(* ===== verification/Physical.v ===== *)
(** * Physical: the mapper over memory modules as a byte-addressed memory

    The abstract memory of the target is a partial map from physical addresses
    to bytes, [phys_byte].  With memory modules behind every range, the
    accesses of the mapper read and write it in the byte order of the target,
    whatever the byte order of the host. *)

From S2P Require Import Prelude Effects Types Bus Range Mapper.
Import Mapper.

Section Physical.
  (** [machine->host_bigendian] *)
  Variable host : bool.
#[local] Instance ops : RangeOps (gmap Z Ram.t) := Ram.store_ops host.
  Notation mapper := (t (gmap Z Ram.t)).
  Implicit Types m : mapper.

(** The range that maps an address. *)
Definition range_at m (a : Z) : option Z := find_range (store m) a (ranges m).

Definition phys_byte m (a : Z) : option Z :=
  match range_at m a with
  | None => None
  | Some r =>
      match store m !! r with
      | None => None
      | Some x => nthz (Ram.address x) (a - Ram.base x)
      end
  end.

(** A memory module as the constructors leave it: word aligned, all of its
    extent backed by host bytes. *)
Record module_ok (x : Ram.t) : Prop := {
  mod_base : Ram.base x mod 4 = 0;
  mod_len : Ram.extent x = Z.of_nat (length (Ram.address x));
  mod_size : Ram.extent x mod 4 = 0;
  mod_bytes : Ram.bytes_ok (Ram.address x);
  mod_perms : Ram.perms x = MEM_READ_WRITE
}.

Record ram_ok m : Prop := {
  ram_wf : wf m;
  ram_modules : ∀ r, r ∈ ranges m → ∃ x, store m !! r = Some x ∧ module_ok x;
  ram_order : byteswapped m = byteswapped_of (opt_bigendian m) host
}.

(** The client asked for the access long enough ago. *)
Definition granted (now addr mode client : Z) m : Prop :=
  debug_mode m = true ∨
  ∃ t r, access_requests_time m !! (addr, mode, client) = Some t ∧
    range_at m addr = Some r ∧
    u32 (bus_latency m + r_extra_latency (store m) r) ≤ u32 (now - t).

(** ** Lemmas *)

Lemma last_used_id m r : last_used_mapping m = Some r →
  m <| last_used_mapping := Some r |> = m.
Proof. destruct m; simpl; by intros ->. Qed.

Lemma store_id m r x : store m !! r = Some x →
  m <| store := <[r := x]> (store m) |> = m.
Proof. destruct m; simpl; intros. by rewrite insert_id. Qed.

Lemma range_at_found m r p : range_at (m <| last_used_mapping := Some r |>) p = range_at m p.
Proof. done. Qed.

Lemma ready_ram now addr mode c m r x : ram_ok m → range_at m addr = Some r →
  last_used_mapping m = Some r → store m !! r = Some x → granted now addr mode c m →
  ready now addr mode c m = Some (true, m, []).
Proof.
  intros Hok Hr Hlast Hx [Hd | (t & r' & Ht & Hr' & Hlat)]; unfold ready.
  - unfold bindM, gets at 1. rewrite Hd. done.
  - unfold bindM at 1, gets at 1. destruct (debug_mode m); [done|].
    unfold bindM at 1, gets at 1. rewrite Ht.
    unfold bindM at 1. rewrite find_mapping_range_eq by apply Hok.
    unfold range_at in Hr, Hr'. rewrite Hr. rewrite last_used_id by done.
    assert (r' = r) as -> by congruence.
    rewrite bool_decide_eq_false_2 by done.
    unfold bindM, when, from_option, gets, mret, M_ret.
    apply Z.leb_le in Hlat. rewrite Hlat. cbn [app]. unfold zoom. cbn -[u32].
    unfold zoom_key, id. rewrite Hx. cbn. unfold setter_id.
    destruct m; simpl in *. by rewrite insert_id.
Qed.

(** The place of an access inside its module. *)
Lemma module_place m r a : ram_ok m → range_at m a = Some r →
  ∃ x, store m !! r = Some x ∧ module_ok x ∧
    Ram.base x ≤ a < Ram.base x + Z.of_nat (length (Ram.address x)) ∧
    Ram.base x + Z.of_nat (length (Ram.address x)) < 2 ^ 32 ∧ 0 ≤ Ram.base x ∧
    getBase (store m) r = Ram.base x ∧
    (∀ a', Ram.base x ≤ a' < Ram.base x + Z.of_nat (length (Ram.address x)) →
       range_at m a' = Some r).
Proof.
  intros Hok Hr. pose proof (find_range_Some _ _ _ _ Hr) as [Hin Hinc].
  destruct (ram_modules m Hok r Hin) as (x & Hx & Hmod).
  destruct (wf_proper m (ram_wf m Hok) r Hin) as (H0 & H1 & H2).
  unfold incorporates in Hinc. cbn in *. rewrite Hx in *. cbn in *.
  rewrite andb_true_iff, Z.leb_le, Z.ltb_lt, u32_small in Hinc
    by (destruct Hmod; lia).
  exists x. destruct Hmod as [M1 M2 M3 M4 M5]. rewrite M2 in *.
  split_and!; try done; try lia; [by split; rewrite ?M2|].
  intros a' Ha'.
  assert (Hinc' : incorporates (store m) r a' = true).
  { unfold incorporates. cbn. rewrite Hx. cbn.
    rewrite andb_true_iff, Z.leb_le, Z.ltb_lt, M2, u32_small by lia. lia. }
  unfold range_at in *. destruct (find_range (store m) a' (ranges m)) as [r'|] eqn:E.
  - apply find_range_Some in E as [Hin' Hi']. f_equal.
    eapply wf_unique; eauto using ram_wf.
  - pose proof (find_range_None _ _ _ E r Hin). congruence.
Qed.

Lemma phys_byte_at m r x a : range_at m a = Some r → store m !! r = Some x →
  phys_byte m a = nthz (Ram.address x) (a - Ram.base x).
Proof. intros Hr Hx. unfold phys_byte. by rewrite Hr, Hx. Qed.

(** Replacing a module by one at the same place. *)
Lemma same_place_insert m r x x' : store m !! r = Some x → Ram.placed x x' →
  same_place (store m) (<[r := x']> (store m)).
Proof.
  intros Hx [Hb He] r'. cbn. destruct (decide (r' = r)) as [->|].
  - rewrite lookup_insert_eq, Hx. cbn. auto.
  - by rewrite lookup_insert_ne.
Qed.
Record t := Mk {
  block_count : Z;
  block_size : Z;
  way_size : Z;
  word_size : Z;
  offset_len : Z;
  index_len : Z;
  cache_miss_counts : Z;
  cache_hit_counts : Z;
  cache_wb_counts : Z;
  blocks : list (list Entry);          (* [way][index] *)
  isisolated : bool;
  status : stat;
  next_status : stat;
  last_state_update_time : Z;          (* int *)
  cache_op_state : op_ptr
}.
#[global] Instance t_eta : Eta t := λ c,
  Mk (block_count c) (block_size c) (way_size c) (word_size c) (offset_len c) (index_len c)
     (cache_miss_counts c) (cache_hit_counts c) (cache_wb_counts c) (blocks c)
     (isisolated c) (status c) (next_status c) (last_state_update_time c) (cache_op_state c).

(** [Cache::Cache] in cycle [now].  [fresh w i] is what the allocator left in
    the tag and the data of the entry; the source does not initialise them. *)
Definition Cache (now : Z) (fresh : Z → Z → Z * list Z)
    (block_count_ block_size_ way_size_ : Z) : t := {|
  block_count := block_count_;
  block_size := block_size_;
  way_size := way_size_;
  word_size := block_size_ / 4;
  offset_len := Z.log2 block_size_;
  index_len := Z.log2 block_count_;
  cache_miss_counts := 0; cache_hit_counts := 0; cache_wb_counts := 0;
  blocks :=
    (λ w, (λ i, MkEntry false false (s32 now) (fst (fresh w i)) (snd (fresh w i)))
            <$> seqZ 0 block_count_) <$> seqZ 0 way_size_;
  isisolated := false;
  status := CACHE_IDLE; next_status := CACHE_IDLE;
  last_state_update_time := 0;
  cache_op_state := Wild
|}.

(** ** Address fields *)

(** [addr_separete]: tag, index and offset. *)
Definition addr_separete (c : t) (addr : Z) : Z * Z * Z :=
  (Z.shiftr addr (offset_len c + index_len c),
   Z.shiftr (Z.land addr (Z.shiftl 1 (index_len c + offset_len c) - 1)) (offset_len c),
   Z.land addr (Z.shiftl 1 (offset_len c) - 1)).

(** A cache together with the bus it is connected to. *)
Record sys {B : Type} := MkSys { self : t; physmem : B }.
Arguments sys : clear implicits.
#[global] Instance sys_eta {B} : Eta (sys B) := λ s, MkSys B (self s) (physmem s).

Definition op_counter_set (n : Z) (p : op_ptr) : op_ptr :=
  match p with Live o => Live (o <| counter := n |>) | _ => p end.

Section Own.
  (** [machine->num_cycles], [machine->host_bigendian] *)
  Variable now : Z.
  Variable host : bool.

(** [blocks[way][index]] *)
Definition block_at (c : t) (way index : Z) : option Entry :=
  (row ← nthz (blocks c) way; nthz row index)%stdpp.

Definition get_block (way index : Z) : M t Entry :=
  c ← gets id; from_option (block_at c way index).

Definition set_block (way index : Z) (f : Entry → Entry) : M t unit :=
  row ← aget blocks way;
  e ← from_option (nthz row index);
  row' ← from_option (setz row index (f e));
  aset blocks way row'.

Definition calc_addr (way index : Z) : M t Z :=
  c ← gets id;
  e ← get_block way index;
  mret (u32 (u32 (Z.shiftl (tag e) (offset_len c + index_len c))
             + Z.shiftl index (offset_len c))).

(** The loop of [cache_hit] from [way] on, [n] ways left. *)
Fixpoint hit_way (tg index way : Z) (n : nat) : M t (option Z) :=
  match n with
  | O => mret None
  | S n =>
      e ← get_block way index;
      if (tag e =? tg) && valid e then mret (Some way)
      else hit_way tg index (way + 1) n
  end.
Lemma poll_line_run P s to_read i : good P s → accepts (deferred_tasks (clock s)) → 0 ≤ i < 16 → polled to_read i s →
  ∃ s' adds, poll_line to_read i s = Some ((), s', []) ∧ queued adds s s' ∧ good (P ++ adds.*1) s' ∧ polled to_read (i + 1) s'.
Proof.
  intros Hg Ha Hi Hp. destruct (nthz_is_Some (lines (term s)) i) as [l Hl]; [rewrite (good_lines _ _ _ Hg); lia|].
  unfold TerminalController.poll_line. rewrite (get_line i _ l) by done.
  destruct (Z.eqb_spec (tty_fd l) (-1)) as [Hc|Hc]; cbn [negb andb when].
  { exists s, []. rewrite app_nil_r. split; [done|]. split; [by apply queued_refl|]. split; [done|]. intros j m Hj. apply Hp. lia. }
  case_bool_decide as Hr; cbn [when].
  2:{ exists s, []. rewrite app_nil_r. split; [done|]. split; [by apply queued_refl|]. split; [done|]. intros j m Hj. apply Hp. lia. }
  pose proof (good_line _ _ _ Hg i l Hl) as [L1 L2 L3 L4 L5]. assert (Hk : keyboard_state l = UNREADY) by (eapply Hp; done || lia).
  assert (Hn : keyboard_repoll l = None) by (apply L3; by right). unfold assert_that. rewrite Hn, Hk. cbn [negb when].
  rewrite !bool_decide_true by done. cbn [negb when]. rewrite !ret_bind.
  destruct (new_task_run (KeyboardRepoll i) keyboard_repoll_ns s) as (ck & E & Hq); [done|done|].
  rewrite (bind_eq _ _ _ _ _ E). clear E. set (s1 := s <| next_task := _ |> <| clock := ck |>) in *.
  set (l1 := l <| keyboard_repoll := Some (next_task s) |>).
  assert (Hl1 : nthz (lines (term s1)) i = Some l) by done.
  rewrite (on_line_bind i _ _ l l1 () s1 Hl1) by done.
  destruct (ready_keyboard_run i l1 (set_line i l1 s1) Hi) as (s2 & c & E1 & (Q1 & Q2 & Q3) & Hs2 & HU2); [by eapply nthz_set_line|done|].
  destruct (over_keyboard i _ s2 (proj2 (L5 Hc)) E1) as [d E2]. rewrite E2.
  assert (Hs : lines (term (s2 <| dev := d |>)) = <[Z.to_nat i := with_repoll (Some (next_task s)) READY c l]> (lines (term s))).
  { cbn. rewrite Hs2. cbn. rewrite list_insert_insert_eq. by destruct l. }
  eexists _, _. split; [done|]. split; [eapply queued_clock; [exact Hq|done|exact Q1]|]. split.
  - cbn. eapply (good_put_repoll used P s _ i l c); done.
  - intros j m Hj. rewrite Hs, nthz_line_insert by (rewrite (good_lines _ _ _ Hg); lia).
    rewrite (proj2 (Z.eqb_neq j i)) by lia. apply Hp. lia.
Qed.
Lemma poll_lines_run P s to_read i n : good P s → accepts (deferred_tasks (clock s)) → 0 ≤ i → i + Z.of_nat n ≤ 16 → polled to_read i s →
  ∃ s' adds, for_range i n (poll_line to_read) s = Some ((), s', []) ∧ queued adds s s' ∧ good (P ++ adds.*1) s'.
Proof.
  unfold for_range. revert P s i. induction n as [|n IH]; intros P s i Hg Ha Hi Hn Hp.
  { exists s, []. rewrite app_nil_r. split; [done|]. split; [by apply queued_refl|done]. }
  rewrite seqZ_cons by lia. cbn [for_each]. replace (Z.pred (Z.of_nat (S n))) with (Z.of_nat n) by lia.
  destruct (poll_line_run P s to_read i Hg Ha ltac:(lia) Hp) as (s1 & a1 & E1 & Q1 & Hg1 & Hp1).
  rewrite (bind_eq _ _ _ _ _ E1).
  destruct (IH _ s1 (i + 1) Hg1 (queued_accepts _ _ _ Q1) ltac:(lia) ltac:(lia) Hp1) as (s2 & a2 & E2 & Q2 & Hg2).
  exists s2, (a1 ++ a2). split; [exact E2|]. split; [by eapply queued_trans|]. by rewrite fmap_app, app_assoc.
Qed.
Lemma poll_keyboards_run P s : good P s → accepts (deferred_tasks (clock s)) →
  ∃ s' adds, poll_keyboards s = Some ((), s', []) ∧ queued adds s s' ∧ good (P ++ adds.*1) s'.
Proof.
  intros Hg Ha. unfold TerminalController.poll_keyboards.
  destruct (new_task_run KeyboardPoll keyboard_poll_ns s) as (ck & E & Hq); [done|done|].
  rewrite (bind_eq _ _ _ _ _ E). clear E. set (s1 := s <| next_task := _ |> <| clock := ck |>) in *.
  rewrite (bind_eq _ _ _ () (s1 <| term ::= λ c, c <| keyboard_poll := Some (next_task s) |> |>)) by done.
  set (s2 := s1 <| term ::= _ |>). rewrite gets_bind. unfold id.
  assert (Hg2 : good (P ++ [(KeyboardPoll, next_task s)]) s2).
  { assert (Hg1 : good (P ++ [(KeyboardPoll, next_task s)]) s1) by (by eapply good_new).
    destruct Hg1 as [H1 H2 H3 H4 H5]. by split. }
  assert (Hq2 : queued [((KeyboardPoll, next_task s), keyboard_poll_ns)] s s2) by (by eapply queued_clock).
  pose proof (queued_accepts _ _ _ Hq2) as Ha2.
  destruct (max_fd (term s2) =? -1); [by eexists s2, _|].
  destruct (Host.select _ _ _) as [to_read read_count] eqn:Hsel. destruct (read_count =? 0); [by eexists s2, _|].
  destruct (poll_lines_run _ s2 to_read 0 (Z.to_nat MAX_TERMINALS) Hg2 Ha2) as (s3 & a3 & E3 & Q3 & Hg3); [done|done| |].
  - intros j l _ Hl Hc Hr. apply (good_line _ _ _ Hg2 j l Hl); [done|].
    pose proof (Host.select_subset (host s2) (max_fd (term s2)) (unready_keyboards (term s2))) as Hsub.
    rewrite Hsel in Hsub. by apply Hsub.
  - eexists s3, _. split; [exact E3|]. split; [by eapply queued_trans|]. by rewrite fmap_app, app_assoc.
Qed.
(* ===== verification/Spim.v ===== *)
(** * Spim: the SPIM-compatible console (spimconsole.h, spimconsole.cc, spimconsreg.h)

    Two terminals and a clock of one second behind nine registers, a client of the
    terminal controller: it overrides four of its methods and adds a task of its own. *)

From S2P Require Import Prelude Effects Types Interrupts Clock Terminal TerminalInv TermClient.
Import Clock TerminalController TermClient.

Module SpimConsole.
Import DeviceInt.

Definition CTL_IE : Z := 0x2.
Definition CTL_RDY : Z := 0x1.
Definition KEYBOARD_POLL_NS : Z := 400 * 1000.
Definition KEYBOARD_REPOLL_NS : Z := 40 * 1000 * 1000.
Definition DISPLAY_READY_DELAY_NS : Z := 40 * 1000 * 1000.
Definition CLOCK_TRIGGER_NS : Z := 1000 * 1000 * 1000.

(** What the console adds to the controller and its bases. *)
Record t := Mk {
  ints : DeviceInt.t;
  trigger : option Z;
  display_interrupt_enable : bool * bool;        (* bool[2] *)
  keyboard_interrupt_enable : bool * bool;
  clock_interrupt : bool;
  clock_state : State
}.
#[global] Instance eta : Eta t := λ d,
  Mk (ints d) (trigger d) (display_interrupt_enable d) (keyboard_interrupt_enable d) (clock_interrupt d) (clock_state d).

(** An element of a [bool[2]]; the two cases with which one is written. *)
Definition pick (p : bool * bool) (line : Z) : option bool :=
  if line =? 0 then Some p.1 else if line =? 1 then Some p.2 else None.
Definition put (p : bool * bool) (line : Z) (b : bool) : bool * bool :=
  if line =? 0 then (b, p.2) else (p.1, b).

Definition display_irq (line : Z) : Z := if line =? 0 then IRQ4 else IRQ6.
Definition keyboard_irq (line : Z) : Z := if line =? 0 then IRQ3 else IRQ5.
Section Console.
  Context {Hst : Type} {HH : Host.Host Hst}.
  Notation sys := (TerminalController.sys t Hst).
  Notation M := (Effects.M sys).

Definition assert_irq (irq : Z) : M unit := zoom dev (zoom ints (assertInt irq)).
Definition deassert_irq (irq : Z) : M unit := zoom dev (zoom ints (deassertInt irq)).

----------

Task objective:
From the entries above, copy each line that holds "Prelude".

Expected answer:
From S2P Require Import Prelude Effects Types Bus Range Mapper.
From S2P Require Import Prelude Effects Types Interrupts Clock Terminal TerminalInv TermClient.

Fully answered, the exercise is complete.